▶ **TRY IT**
Among the entries, find the lines with the string "uses" and report them.

::::::::::

(** * Coordinator: a file-system lock queue (coordinator.go)

    Shallow embedding of the Go package [coordination] and the properties
    of its operations [WaitForFile], [CreateWaitFile], [WaitInLine] and
    [CutInLine].  The library calls the package makes ([os.ReadDir],
    [os.Remove], [path.Join], [ioutil.TempFile], [fsnotify]) are modelled
    after their documented behaviour. *)

From Stdlib Require Import ZArith NArith Ascii String Lia.
From stdpp Require Import base list strings sorting gmap fin_maps.

Local Open Scope Z_scope.

(** ** Byte-wise order on strings

    Go compares strings byte by byte, and [os.ReadDir] sorts the entries
    with that comparison.  [String.compare] is the same order;
    [String.le] is its non-strict form. *)

Module StrOrd.

Definition lt (s1 s2 : string) : Prop := String.compare s1 s2 = Lt.

End StrOrd.

(** ** Slash-separated paths: [path.Clean], [path.Join], [filepath.Dir]

    The lexical path functions of Go's [path] package, on the elements
    between slashes: empty and [.] elements are dropped, an inner [..]
    removes the element before it, a [..] at the root is dropped, and a
    leading [..] of an unrooted path is kept. *)

Module GoPath.

Definition slash : ascii := "/"%char.

Fixpoint elements (s : string) : list string :=
  match s with
  | EmptyString => [EmptyString]
  | String c s' =>
      if Ascii.eqb c slash then EmptyString :: elements s'
      else match elements s' with
           | e :: es => String c e :: es
           | [] => [String c EmptyString]
           end
  end.

Definition rooted (s : string) : bool :=
  match s with
  | String c _ => Ascii.eqb c slash
  | EmptyString => false
  end.

(** [out] holds the elements written so far, the last one first. *)
Definition clean_step (root : bool) (out : list string) (e : string)
  : list string :=
  if String.eqb e "" then out
  else if String.eqb e "." then out
  else if String.eqb e ".." then
    match out with
    | top :: out' => if String.eqb top ".." then e :: out else out'
    | [] => if root then [] else [e]
    end
  else e :: out.
(** The pieces of a template text; [fuel] bounds the number of
    interpolations. *)
Fixpoint parse_pieces (fuel : nat) (s : string) : option (list piece) :=
  match fuel with
  | O => None
  | S n =>
      match find_sub "[[=" s with
      | None => Some [Lit s]
      | Some (before, after) =>
          match find_sub "]]" after with
          | None => None
          | Some (inner, rest) =>
              match parse_expr inner, parse_pieces n rest with
              | Some e, Some ps => Some (Lit before :: Interp e :: ps)
              | _, _ => None
              end
          end
      end
  end.

Fixpoint eval_path (v : value) (segs : list string) : error + value :=
  match segs with
  | [] => inr v
  | g :: rest =>
      match v with
      | VUndef | VNull => inl (TypeError ("Cannot read properties (reading '" ++ g ++ "')"))
      | _ => eval_path (get v g) rest
      end
  end.

Definition eval_simple (args : list value) (e : expr) : error + value :=
  match e with
  | EPath i segs => eval_path (nth i args VUndef) segs
  | ELit s => inr (VStr s)
  | ECall _ _ => inl (TypeError "nested call")
  end.

Fixpoint eval_extra (args : list value) (ex : list (string * expr))
  : error + props :=
  match ex with
  | [] => inr []
  | (k, e) :: rest =>
      match eval_simple args e, eval_extra args rest with
      | inr v, inr o => inr (set k v o)
      | inl err, _ => inl err
      | _, inl err => inl err
      end
  end.

(** The compiled function: the output is built left to right; an
    interpolated value is converted to a string; an exception leaves the
    function. *)
Fixpoint run_pieces (args : list value) (out : string) (ps : list piece) : prog :=
  match ps with
  | [] => Return out
  | Lit s :: rest => run_pieces args (out ++ s) rest
  | Interp (ECall path ex) :: rest =>
      match eval_extra args ex with
      | inl err => Raise err
      | inr o =>
          CallPartial path (match ex with [] => [] | _ => [VObj 0 o] end)
            (fun r lm => match r with
                         | inl err => Raise err
                         | inr s => run_pieces (lm :: tl args) (out ++ s) rest
                         end)
      end
  | Interp e :: rest =>
      match eval_simple args e with
      | inl err => Raise err
      | inr v => run_pieces args (out ++ to_string v) rest
      end
  end.

(** [dot.template] / [dot.templateAsync] on the fragment. *)
Definition dot (async : bool) (vn : string) (sp : bool) (text : string)
  : error + section_fn :=
  match parse_pieces (S (String.length text)) text with
  | Some ps => inr (fun args => run_pieces args "" ps)
  | None => inl (Error "SyntaxError")
  end.

Fixpoint file_lookup (name : string) (files : list (string * string))
  : error + string :=
  match files with
  | [] => inl (Error ("ENOENT: no such file or directory, open '" ++ name ++ "'"))
  | (n, text) :: rest =>
      if String.eqb n name then inr text else file_lookup name rest
  end.

Definition join_path (dir name : string) : string :=
  if String.eqb dir "." then name else dir ++ "/" ++ name.

Fixpoint last_slash (s : string) : option string :=
  match s with
  | EmptyString => None
  | String c s' =>
      match last_slash s' with
      | Some d => Some (String c d)
      | None => if (c =? "/")%char then Some EmptyString else None
      end
  end.

Definition dir_name (file : string) : string :=
  match last_slash file with
  | Some "" => "/"
  | Some d => d
  | None => "."
  end.

(** The world over the files [files]. *)
Definition world_of (files : list (string * string)) : world :=
  {| yaml_load := yaml;
     dot_template := dot;
     read_file := fun name => file_lookup name files;
     call_loader := fun _ _ _ => inl (TypeError "getTemplate");
     path_join := join_path;
     path_dirname := dir_name |}.

Definition default_settings : settings :=
  {| header := ""; stripComment := false; stripWhitespace := false;
     dot_strip := false |}.

(** The state of a fresh process: default settings, empty caches. *)
Definition initial (nx : N) (sched : list nat) : state :=
  {| st_settings := default_settings; cache := ∅; asyncCache := ∅;
     next_id := nx; schedule := sched; trace := [] |}.

(** *** Template texts of the examples *)

(** A standalone page with a front-matter block. *)
Definition page_titled : string :=
  "---" ++ nl ++ "title: x" ++ nl ++ "---" ++ nl ++ "hello".


(** A partial call whose argument is another partial call. *)
Definition page_nested_call : string := "[[= partial(partial('x'), 1) ]]".

(** Two calls side by side, the second one already awaited. *)
Definition page_two_calls : string :=
  "[[= partial('a.dot') ]] [[= await partial('b.dot') ]]".

(** The child page of the test suite's two-level layout. *)
Definition page_child : string :=
  "---" ++ nl ++ "layout: master.dot" ++ nl ++ "---" ++ nl
  ++ "[[##section:test-child#]]".

(** The model [{}] of the examples. *)
Definition empty_model : value := VObj 1 [].

(** A page that reads a field of the model. *)
Definition files_page : list (string * string) :=
  [("views/page.dot", "hello [[= model.name ]]")].

Definition cached_model : value :=
  VObj 1 [("cache", VBool true); ("name", VStr "x")].

Definition plain_model : value := VObj 1 [("name", VStr "x")].

(** A page that reads a field of a missing object. *)
Definition files_broken : list (string * string) :=
  [("views/broken.dot", "[[= model.user.name ]]")].

(** A page that includes a first partial with extra data and a second
    one without, and the two partials. *)
Definition files_partials : list (string * string) :=
  [("views/child.dot",
    "[[=partial('a.dot', { media: 'x' })]] [[=partial('b.dot')]]");
   ("views/a.dot", "A");
   ("views/b.dot", "[[=model.media]]")].

(** The test suite's two-level layout. *)
Definition files_layout : list (string * string) :=
  [("views/master.dot", "test-master [[= layout.section ]]");
   ("views/child.dot",
    "---" ++ nl ++ "layout: master.dot" ++ nl ++ "---" ++ nl
    ++ "[[##section:test-child#]]")].
(** * semantic_convnets: data preparation for hierarchical classification

    A shallow embedding of [code/data_utils.py] and of the
    [load_data_pyramid] wrapper of [code/pipeline.py]: the taxonomy builder
    ([create_coarse_to_fine_map]), the taxonomy cache
    ([load_coarse_to_fine_map]), the partitioner ([load_cifar_pyramid]),
    the normalizer ([load_cifar]) and the subset dispatch
    ([load_data_pyramid]); then the decoding of the corpus files
    ([_load_cifar100], [_load_cifar10] and their batch readers) and, of
    [code/pipeline.py], the weight-preloading rule, the command line and
    the functions that train and test a model.

    Conventions.
    - Python exceptions are the constructors of [exn]; a call that can
      raise returns a [result].
    - Python integers are [Z]; label names are [string]s (Python 2 byte
      strings, ordered byte-wise as [String.compare] orders them).
    - A Python [set] of names is a [gset string], the taxonomy [dict] is a
      [gmap string (list string)]; its iteration order is whatever
      [map_to_list] gives, and nothing proved below depends on it.
    - A numpy array is the list of its rows along axis 0.  Images are
      opaque to the partitioner (any type [Image]); the normalizer sees a
      row as the flat list of its entries.
    - numpy's floating point numbers are idealised as real numbers. *)

From Stdlib Require Import ZArith Reals Lra Lia String Ascii List.
From Stdlib Require OrderedTypeEx.
From stdpp Require Import gmap strings list sorting.

Local Open Scope Z_scope.
(** * WASAPI audio driver (audio/drivers/wasapi.c): shallow embedding

    The driver talks to the Windows audio engine through COM interfaces and
    Win32 calls.  Every such call is an event answered by the environment;
    the driver itself is a program in a state monad over the trace of
    events (API calls with their answers, log lines, and bytes copied into
    the engine's buffer), which the environment may inspect to answer.

    Machine integers are [Z] with the wrap-around written out.  The target
    is Win64: [size_t] and [ssize_t] are 64 bits wide, [UINT32], [DWORD]
    and [unsigned] are 32 bits wide. *)

From Stdlib Require Import Strings.String.
From Stdlib Require Import ZArith List Bool Lia.
From Stdlib Require Import Init.Byte.
Import ListNotations.
Open Scope Z_scope.

(** ** Machine integers *)

Definition to_size_t (z : Z) : Z := z mod 2 ^ 64.

Definition to_ssize_t (z : Z) : Z :=
  let u := z mod 2 ^ 64 in if u <? 2 ^ 63 then u else u - 2 ^ 64.

Definition to_uint32 (z : Z) : Z := z mod 2 ^ 32.

(** ** Windows SDK constants (Winerror.h, Audioclient.h, WinBase.h) *)

Definition HRESULT := Z.

Definition FAILED (hr : HRESULT) : bool := hr <? 0.

Definition AUDCLNT_ERR (n : Z) : HRESULT := 0x88890000 + n - 2 ^ 32.

Definition AUDCLNT_E_ALREADY_INITIALIZED : HRESULT := AUDCLNT_ERR 0x002.
Definition AUDCLNT_E_UNSUPPORTED_FORMAT : HRESULT := AUDCLNT_ERR 0x008.
Definition AUDCLNT_E_DEVICE_IN_USE : HRESULT := AUDCLNT_ERR 0x00a.
Definition AUDCLNT_E_EXCLUSIVE_MODE_NOT_ALLOWED : HRESULT := AUDCLNT_ERR 0x00e.
Definition AUDCLNT_E_BUFFER_SIZE_NOT_ALIGNED : HRESULT := AUDCLNT_ERR 0x019.

Definition AUDCLNT_STREAMFLAGS_EVENTCALLBACK : Z := 0x00040000.
Definition AUDCLNT_STREAMFLAGS_NOPERSIST : Z := 0x00080000.
Definition AUDCLNT_BUFFERFLAGS_SILENT : Z := 0x2.

Definition WAIT_OBJECT_0 : Z := 0.
Definition WAIT_FAILED : Z := 0xFFFFFFFF.
Definition INFINITE : Z := 0xFFFFFFFF.

Definition WAVE_FORMAT_PCM : Z := 0x0001.
Definition WAVE_FORMAT_EXTENSIBLE : Z := 0xFFFE.
(** C1.  [makeTerminationDecision] applies its six rules in strict priority
    order.  An evaluation with no missing item and no contradiction gives
    [task_complete] with confidence 0.95 whatever the rest of the context
    is; otherwise the first rule that holds, in the order
    [stability_achieved] (confidence: the overall stability),
    [max_rounds_reached] (1.0), [goal_diverging] (0.85),
    [contradiction_trend_up] (0.75), decides; when none holds the decision
    is [continue], not terminating, with confidence 1 - overall stability. *)
Theorem makeTerminationDecision_priority
    (c : DecisionContext) (cfg : DecisionEngineConfig) :
  let d := makeTerminationDecision c cfg in
  let overall := StabilityMetrics.overall_stability (latestStability c) in
  (Rules.taskComplete c -> d = decision true task_complete 0.95)
  /\ (~ Rules.taskComplete c -> Rules.stabilityAchieved c cfg ->
      d = decision true stability_achieved overall)
  /\ (~ Rules.taskComplete c -> ~ Rules.stabilityAchieved c cfg ->
      Rules.maxRoundsReached c cfg ->
      d = decision true max_rounds_reached 1.0)
  /\ (~ Rules.taskComplete c -> ~ Rules.stabilityAchieved c cfg ->
      ~ Rules.maxRoundsReached c cfg -> Rules.goalDiverging c cfg ->
      d = decision true goal_diverging 0.85)
  /\ (~ Rules.taskComplete c -> ~ Rules.stabilityAchieved c cfg ->
      ~ Rules.maxRoundsReached c cfg -> ~ Rules.goalDiverging c cfg ->
      Rules.contradictionTrendUp c ->
      d = decision true contradiction_trend_up 0.75)
  /\ (~ Rules.taskComplete c -> ~ Rules.stabilityAchieved c cfg ->
      ~ Rules.maxRoundsReached c cfg -> ~ Rules.goalDiverging c cfg ->
      ~ Rules.contradictionTrendUp c ->
      d = decision false continue (1 - overall)%Q).
Proof.
  cbv zeta. decide_rules c cfg; repeat split; intros; try reflexivity; contradiction.
Qed.

(** C9.  [makeTerminationDecision] gives [contradiction_trend_up] only when
    two archived rounds exist and, over the last two archived rounds and
    the current one, the contradiction counts do not decrease between the
    archived rounds and grow strictly at the current round; with fewer than
    two archived rounds that reason is never given. *)
Theorem contradiction_trend_up_only_when
    (c : DecisionContext) (cfg : DecisionEngineConfig) :
  (TerminationDecision.reason (makeTerminationDecision c cfg) = contradiction_trend_up ->
   2 <= List.length (roundHistory c) /\
   exists older a b,
     roundHistory c = (older ++ [a; b])%list /\
     contradiction_count a <= contradiction_count b /\
     contradiction_count b < contradiction_count (currentRound c))
  /\ (List.length (roundHistory c) < 2 ->
      TerminationDecision.reason (makeTerminationDecision c cfg)
      <> contradiction_trend_up).
Proof.
  assert (main :
    TerminationDecision.reason (makeTerminationDecision c cfg) = contradiction_trend_up ->
    Rules.contradictionTrendUp c).
  { decide_rules c cfg; simpl; intro H; try discriminate H. exact T5. }
  split.
  - intro H. pose proof (main H) as (older & a & b & Hh & Hab & Hbc). split.
    + rewrite Hh, length_app. simpl. lia.
    + exists older, a, b. auto.
  - intros Hlen H. destruct (main H) as (older & a & b & Hh & _).
    rewrite Hh, length_app in Hlen. simpl in Hlen. lia.
Qed.

End DecisionEngineFacts.

(* ===================================================================== *)
(** ** Stability tracker: bounds and rounding *)
(* ===================================================================== *)

Section StabilityFacts.
Import StabilityTracker SpecNum.

Lemma of_nat_nonneg (n : nat) : (0 <= Num.of_nat n)%Q.
Proof.
  unfold Num.of_nat. change 0%Q with (inject_Z 0). rewrite <- Zle_Qle. lia.
Qed.

Lemma of_nat_le (a b : nat) : a <= b -> (Num.of_nat a <= Num.of_nat b)%Q.
Proof. intro H. unfold Num.of_nat. rewrite <- Zle_Qle. lia. Qed.

Lemma of_nat_pos (n : nat) : 0 < n -> (0 < Num.of_nat n)%Q.
Proof.
  intro H. unfold Num.of_nat. change 0%Q with (inject_Z 0). rewrite <- Zlt_Qlt. lia.
Qed.

Lemma ratio_in01 (a b : nat) :
  a <= b -> 0 < b -> in01 (Num.of_nat a / Num.of_nat b).
Proof.
  intros Hab Hb. pose proof (of_nat_pos b Hb) as Hpos. split.
  - apply Qle_shift_div_l; [exact Hpos |]. rewrite Qmult_0_l. apply of_nat_nonneg.
  - apply Qle_shift_div_r; [exact Hpos |]. rewrite Qmult_1_l. apply of_nat_le, Hab.
Qed.

Lemma min_in01 (x : Q) : (0 <= x)%Q -> in01 (Num.min x 1).
Proof.
  intro Hx. unfold Num.min. destruct (Qle_bool x 1) eqn:E.
  - apply Qle_bool_iff in E. split; assumption.
  - split; [lra | lra].
Qed.


(** *** Sets *)

Lemma StrSet_has_In (s : StrSet.t) (x : string) : StrSet.has s x = true <-> In x s.
Proof.
  unfold StrSet.has. rewrite existsb_exists. split.
  - intros (y & Hy & E). apply String.eqb_eq in E. subst. exact Hy.
  - intro H. exists x. split; [exact H | apply String.eqb_refl].
Qed.

Lemma StrSet_fold_add (l : list string) (acc : StrSet.t) :
  NoDup acc ->
  NoDup (fold_left StrSet.add l acc) /\
  (forall x, In x (fold_left StrSet.add l acc) <-> In x acc \/ In x l).
Proof.
  revert acc. induction l as [| y l IH]; intros acc Hnd; simpl.
  - split; [exact Hnd | intro x; tauto].
  - assert (Hadd : NoDup (StrSet.add acc y) /\
                   forall x, In x (StrSet.add acc y) <-> In x acc \/ x = y).
    { unfold StrSet.add. destruct (StrSet.has acc y) eqn:E.
      - apply StrSet_has_In in E. split; [exact Hnd |].
        intro x. split; [tauto | intros [H | ->]; assumption].
      - split.
        + apply NoDup_app; [exact Hnd | repeat constructor; intros [] |].
          intros x Hx [<- | []]. apply StrSet_has_In in Hx. congruence.
        + intro x. rewrite in_app_iff. simpl. split; intros [H | H]; auto.
          * destruct H as [-> | []]. auto. }
    destruct Hadd as [Hnd' Hin]. destruct (IH _ Hnd') as [IH1 IH2].
    split; [exact IH1 |]. intro x. rewrite IH2, Hin. split.
    + intros [[H | ->] | H]; auto.
    + intros [H | [<- | H]]; auto.
Qed.
(** * The Roblox follower scraper (src/scraper.py), embedded in Rocq

    The development follows the layers of [RobloxScraper]:
    - Python strings, integers and double-precision floats as the code
      uses them;
    - [_parse_number], the number normalisation;
    - the regular expressions of the extraction strategies, with a
      backtracking matcher that returns its matches in priority order;
    - the parsed document (BeautifulSoup) as the interface the code
      queries;
    - [_extract_username] and [_extract_followers];
    - the HTTP session, [_get_username_from_api],
      [_get_followers_from_api], [_scrape_user_profile] and
      [get_user_followers];
    - the routes of the web layer (src/app.py) that call it.

    Strings are byte strings and the character classes are those of
    ASCII.  Logging calls only write to the process log and are left
    out. *)

From Stdlib Require Import ZArith List String Ascii Bool Lia.
From Stdlib Require Import DecimalString DecimalPos Sorted.
Import ListNotations.
Local Open Scope string_scope.
Local Open Scope Z_scope.

(** ** Python exceptions and results *)

(** The exception classes that the handlers of the source tell apart.
    [Timeout] and [ConnectionError] are those of [requests.exceptions];
    [OtherException] stands for any other subclass of [Exception]. *)
Inductive exn : Type :=
| Timeout
| ConnectionError
| HTTPError (status : Z)
| ValueError
| AttributeError
| OverflowError
| OtherException.

Inductive outcome (A : Type) : Type :=
| Ok (a : A)
| Raise (e : exn).
Arguments Ok {A} a.
Arguments Raise {A} e.

(** ** Strings *)

Module Str.

Definition code (c : ascii) : nat := nat_of_ascii c.

Definition is_digit (c : ascii) : bool :=
  (48 <=? code c)%nat && (code c <=? 57)%nat.

Definition is_upper (c : ascii) : bool :=
  (65 <=? code c)%nat && (code c <=? 90)%nat.

Definition is_lower (c : ascii) : bool :=
  (97 <=? code c)%nat && (code c <=? 122)%nat.

(** [\w] on ASCII: letters, digits and the underscore. *)
Definition is_word (c : ascii) : bool :=
  is_digit c || is_upper c || is_lower c || (code c =? 95)%nat.

(** [str.isspace] on ASCII: tab, line feed, vertical tab, form feed,
    carriage return, the four separators 0x1c..0x1f and the space. *)
Definition is_space (c : ascii) : bool :=
  ((9 <=? code c)%nat && (code c <=? 13)%nat)
  || ((28 <=? code c)%nat && (code c <=? 32)%nat).
Lemma call_entries_bound (cs : list EntryCall) (r : Runner) (c0 : Z) :
  0 <= c0 -> _confirm_count r <= c0 ->
  exists ds r',
    call_entries cs r = (Returned ds, r') /\
    length ds = length cs /\
    forall k c d,
      nth_error cs k = Some c -> nth_error ds k = Some d ->
      StrategyEntryDecision.should_enter d = true ->
      c_needed c <= c0 + Z.of_nat k + 1.
Proof.
  revert r c0. induction cs as [| c cs IH]; intros r c0 Hc0 Hr.
  - exists [], r. split; [reflexivity|]. split; [reflexivity|].
    intros [|k] c d H; discriminate H.
  - destruct (call_entry_state c r) as (d & Ecall & Hst & Henter).
    assert (Hnext : next_count r (normalize (c_direction c)) <= c0 + 1).
    { unfold next_count.
      destruct (opt_str_eqb (_last_direction r) (normalize (c_direction c)));
        lia. }
    assert (Hr1 : _confirm_count (snd (call_entry c r)) <= c0 + 1).
    { destruct Hst as [E | [E | (_ & E & _)]]; rewrite E; cbn; lia. }
    destruct (IH (snd (call_entry c r)) (c0 + 1) ltac:(lia) Hr1)
      as (ds & r' & Erest & Hlen & Hall).
    exists (d :: ds), r'. cbn [call_entries].
    unfold bind at 1. rewrite Ecall.
    unfold bind at 1. rewrite Erest.
    split; [reflexivity|]. split; [cbn [length]; now rewrite Hlen|].
    intros [|k] c' d' Hc Hd He; cbn [nth_error] in Hc, Hd.
    + injection Hc as <-. injection Hd as <-.
      destruct (Henter He) as (Hle & Ecount). lia.
    + specialize (Hall k c' d' Hc Hd He). lia.
Qed.

(** X14: confirmation cannot be rushed.  From a state with confirm_count 0
    (as left by reset or on_entry_attempted), whatever the arguments of the
    following decide_entry calls, every call returns, and the k-th call
    (counting from 1) approves an entry only if its confirm_needed is at
    most k. *)
Theorem entry_needs_that_many_calls (cs : list EntryCall) (r : Runner) :
  _confirm_count r = 0 ->
  exists ds r',
    call_entries cs r = (Returned ds, r') /\
    length ds = length cs /\
    forall k c d,
      nth_error cs k = Some c -> nth_error ds k = Some d ->
      StrategyEntryDecision.should_enter d = true ->
      c_needed c <= Z.of_nat k + 1.
Proof.
  intros Hr.
  destruct (call_entries_bound cs r 0 ltac:(lia) ltac:(lia))
    as (ds & r' & E & Hlen & Hall).
  exists ds, r'. split; [exact E|]. split; [exact Hlen|].
  intros k c d Hc Hd He. specialize (Hall k c d Hc Hd He). lia.
Qed.
(** * XCom replication engine (xcom_base.cc): shallow embedding and properties

    The development follows the layout of [xcom_base.cc]:
    - machine integers and the wire-level data model (synodes, ballots,
      messages, sites, Paxos machines);
    - the definition of majority;
    - the acceptor / proposer / learner message handlers, over an explicit
      store of [pax_msg] objects (the C code shares messages by pointer);
    - forced configurations ([force_pax_machine]);
    - the event horizon ([too_far]);
    - the executor (delay FIFO, exit handling);
    - the proposer's waiting loop ([wakeup_delay]);
    - validation of configuration changes ([can_execute_cfgchange]);
    - further functions: the acknowledgements of a proposal and the
      two-phase push, the predecessor of a synode, the ring of dead sites,
      [max_synode], log sequence numbers, the leader of a site, the snapshots
      received while booting, and the delay of a task that waits for a
      message.

    Conventions.  A C integer of width w is a [Z]; every operation that can
    leave the range has its wrap-around written out ([u64], [u32], [i32]).
    A double the code computes with (a round-trip time, a delay, the time
    of a push) is a binary64 number ([float]), and its operations are the
    IEEE 754 ones; a time stamp that is only stored is a rational ([Q]).
    A nullable pointer is an [option]; a dereference that
    the C code performs without a null check makes the modelled function
    return [None] (the C behaviour is undefined there).  Assertions are
    compiled out.  Calls that leave the Paxos machine (sends, wake-ups, the
    lifecycle FSM, the cache accounting) are recorded as [event]s, in call
    order.  Reference counts of messages are not modelled: the store never
    frees. *)

From Stdlib Require Import ZArith QArith Floats Lia Bool List.
From stdpp Require Import gmap strings list.

#[local] Set Warnings "-inexact-float".

Local Open Scope Z_scope.

(** ** Machine integers *)

Definition INT32_MAX : Z := 2147483647.
Definition INT32_MIN : Z := -2147483648.

(** Unsigned 64-bit and 32-bit wrap-around (uint64_t, uint32_t). *)
Definition u64 (z : Z) : Z := z mod 2 ^ 64.
Definition u32 (z : Z) : Z := z mod 2 ^ 32.

(** Two's complement wrap-around of a signed 32-bit integer (int32_t). *)
Definition i32 (z : Z) : Z := (z + 2 ^ 31) mod 2 ^ 32 - 2 ^ 31.

Definition is_u64 (z : Z) : Prop := 0 <= z < 2 ^ 64.
Definition is_u32 (z : Z) : Prop := 0 <= z < 2 ^ 32.
Definition is_i32 (z : Z) : Prop := INT32_MIN <= z <= INT32_MAX.

(** The C macros MAX and MIN. *)
Definition MAX (x y : Z) : Z := if x >? y then x else y.
Definition MIN (x y : Z) : Z := if x <? y then x else y.

(** ** Wire-level enumerations

    The enumerations are declared in the protocol header, outside
    xcom_base.cc; the constructors are the tags the code uses. *)

Inductive pax_op : Type :=
| client_msg | initial_op | prepare_op | ack_prepare_op | ack_prepare_empty_op
| accept_op | ack_accept_op | multi_ack_accept_op | learn_op | tiny_learn_op
| recover_learn_op | skip_op | read_op | i_am_alive_op | are_you_alive_op
| need_boot_op | gcs_snapshot_op | die_op | xcom_client_reply.

Inductive pax_msg_type : Type := normal | no_op | multi_no_op.

Inductive cargo_type : Type :=
| app_type | unified_boot_type | add_node_type | remove_node_type
| force_config_type | set_event_horizon_type | get_event_horizon_type
| get_synode_app_data_type | set_cache_limit | set_notify_truly_remove
| xcom_boot_type | view_msg | convert_into_local_server_type
| x_terminate_and_exit | exit_type | reset_type | remove_reset_type
| enable_arbitrator | disable_arbitrator.

Inductive cons_type : Type := cons_majority | cons_all.

Inductive client_reply_code : Type := REQUEST_OK | REQUEST_FAIL | REQUEST_RETRY.

#[global] Instance pax_op_eq_dec : EqDecision pax_op.
Proof. solve_decision. Defined.
#[global] Instance pax_msg_type_eq_dec : EqDecision pax_msg_type.
Proof. solve_decision. Defined.
#[global] Instance cargo_type_eq_dec : EqDecision cargo_type.
Proof. solve_decision. Defined.
#[global] Instance cons_type_eq_dec : EqDecision cons_type.
Proof. solve_decision. Defined.
#[global] Instance client_reply_code_eq_dec : EqDecision client_reply_code.
Proof. solve_decision. Defined.

(** ** Synodes and ballots *)

(** synode_no: [group_id] is a uint32_t, [msgno] a uint64_t, [node] a node_no
    (uint32_t). *)
Record synode_no : Type := mk_synode {
  group_id : Z;
  msgno : Z;
  node : Z
}.

Definition null_synode : synode_no := mk_synode 0 0 0.

(** Modelled from the spec: synode_eq, synode_lt and synode_gt are defined
    outside xcom_base.cc.  "Total order: lexicographic on
    (msgno, node); group_id partitions namespaces." *)
Definition synode_eq (x y : synode_no) : bool :=
  (group_id x =? group_id y) && (msgno x =? msgno y) && (node x =? node y).

Definition synode_lt (x y : synode_no) : bool :=
  (msgno x <? msgno y) || ((msgno x =? msgno y) && (node x <? node y)).

Definition synode_gt (x y : synode_no) : bool :=
  (msgno x >? msgno y) || ((msgno x =? msgno y) && (node x >? node y)).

::::::::::

▶ **FINAL ANSWER**
      uses them;
    xcom_base.cc; the constructors are the tags the code uses. *)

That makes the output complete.